Task: Please reproduce exactly the lines from the start of the records through the one containing "set (tail := u16_to_be_bytes", and nothing more.

Entries supplied:
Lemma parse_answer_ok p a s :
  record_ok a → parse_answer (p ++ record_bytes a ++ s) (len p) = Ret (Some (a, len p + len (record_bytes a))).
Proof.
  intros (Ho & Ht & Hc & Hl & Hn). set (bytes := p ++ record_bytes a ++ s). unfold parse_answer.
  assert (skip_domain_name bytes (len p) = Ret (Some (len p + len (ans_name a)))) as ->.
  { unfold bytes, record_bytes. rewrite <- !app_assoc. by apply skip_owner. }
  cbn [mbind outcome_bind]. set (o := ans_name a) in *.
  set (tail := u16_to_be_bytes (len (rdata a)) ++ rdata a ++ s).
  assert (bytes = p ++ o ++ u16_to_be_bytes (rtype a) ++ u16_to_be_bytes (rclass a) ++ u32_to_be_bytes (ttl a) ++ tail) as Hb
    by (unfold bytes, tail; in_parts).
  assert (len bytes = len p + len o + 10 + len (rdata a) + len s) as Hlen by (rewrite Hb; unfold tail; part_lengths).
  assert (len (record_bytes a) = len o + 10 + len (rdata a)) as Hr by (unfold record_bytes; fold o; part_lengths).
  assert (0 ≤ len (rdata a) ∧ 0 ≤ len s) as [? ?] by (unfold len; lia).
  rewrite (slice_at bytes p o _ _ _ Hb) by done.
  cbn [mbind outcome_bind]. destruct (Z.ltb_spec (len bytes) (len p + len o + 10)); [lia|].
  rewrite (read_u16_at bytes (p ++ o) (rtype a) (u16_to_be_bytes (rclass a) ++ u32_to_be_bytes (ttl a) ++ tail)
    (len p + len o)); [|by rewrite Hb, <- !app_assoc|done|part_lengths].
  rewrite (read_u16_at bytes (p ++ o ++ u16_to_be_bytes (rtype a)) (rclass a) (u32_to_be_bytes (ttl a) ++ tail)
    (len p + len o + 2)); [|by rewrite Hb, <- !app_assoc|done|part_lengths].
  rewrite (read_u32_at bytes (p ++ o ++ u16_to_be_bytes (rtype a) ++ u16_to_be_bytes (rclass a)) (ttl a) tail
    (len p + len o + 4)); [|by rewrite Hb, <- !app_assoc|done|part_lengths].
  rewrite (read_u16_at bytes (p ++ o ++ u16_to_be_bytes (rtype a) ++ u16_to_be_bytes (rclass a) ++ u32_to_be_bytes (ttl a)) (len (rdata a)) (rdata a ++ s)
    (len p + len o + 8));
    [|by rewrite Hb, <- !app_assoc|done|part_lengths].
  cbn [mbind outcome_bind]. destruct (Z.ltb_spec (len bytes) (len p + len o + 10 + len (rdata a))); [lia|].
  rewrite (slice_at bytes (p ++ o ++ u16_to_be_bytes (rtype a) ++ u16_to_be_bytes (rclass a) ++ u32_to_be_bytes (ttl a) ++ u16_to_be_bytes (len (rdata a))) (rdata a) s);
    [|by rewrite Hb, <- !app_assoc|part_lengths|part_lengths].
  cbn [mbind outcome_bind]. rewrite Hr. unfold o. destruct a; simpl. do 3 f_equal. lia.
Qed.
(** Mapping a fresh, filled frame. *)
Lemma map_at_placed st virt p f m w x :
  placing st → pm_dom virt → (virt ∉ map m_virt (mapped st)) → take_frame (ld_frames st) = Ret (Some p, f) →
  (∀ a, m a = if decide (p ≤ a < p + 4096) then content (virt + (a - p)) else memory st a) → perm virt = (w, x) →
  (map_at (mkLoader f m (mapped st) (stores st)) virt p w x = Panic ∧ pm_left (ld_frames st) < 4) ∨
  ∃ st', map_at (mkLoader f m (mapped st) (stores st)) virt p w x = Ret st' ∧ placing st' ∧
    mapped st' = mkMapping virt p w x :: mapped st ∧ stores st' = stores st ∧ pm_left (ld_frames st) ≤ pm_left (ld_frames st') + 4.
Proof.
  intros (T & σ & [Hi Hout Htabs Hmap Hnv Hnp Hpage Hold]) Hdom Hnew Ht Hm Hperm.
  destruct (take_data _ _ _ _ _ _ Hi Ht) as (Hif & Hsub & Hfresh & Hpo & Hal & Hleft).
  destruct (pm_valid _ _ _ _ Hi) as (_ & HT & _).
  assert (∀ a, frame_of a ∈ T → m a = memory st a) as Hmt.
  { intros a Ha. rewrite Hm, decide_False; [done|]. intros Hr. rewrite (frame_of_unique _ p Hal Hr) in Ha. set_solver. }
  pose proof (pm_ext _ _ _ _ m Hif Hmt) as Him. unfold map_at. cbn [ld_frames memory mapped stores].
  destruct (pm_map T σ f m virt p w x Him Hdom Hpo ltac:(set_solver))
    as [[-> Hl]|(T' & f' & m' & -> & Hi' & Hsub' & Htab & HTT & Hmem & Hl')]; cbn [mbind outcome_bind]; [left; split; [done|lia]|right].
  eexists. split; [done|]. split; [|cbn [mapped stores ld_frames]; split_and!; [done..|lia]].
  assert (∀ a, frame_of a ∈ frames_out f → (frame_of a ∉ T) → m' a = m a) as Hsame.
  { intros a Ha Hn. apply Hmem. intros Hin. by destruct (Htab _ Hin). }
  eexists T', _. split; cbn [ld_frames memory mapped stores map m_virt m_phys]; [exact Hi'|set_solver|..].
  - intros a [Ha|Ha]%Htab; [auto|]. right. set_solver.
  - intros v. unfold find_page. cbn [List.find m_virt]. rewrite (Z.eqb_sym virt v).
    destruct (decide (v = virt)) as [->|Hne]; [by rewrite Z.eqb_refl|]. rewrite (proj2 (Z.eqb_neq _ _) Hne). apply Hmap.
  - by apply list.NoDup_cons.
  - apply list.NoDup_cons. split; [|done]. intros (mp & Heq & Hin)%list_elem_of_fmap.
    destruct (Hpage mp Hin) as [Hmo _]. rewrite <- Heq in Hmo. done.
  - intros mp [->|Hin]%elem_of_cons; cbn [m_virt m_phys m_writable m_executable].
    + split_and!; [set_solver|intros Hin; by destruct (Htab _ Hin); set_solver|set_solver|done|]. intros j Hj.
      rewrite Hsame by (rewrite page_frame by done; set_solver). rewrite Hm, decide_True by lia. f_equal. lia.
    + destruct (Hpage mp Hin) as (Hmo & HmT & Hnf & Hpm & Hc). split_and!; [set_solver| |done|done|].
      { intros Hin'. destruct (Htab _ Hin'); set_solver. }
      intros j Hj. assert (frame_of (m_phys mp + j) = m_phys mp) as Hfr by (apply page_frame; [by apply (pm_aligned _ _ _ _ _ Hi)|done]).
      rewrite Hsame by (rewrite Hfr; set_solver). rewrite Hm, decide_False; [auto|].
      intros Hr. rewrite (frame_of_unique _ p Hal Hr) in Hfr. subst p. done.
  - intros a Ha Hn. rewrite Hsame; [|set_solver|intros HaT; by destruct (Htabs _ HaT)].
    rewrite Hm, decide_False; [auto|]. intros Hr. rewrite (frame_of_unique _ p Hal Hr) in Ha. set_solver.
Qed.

Result for this task:
Lemma parse_answer_ok p a s :
  record_ok a → parse_answer (p ++ record_bytes a ++ s) (len p) = Ret (Some (a, len p + len (record_bytes a))).
Proof.
  intros (Ho & Ht & Hc & Hl & Hn). set (bytes := p ++ record_bytes a ++ s). unfold parse_answer.
  assert (skip_domain_name bytes (len p) = Ret (Some (len p + len (ans_name a)))) as ->.
  { unfold bytes, record_bytes. rewrite <- !app_assoc. by apply skip_owner. }
  cbn [mbind outcome_bind]. set (o := ans_name a) in *.
  set (tail := u16_to_be_bytes (len (rdata a)) ++ rdata a ++ s).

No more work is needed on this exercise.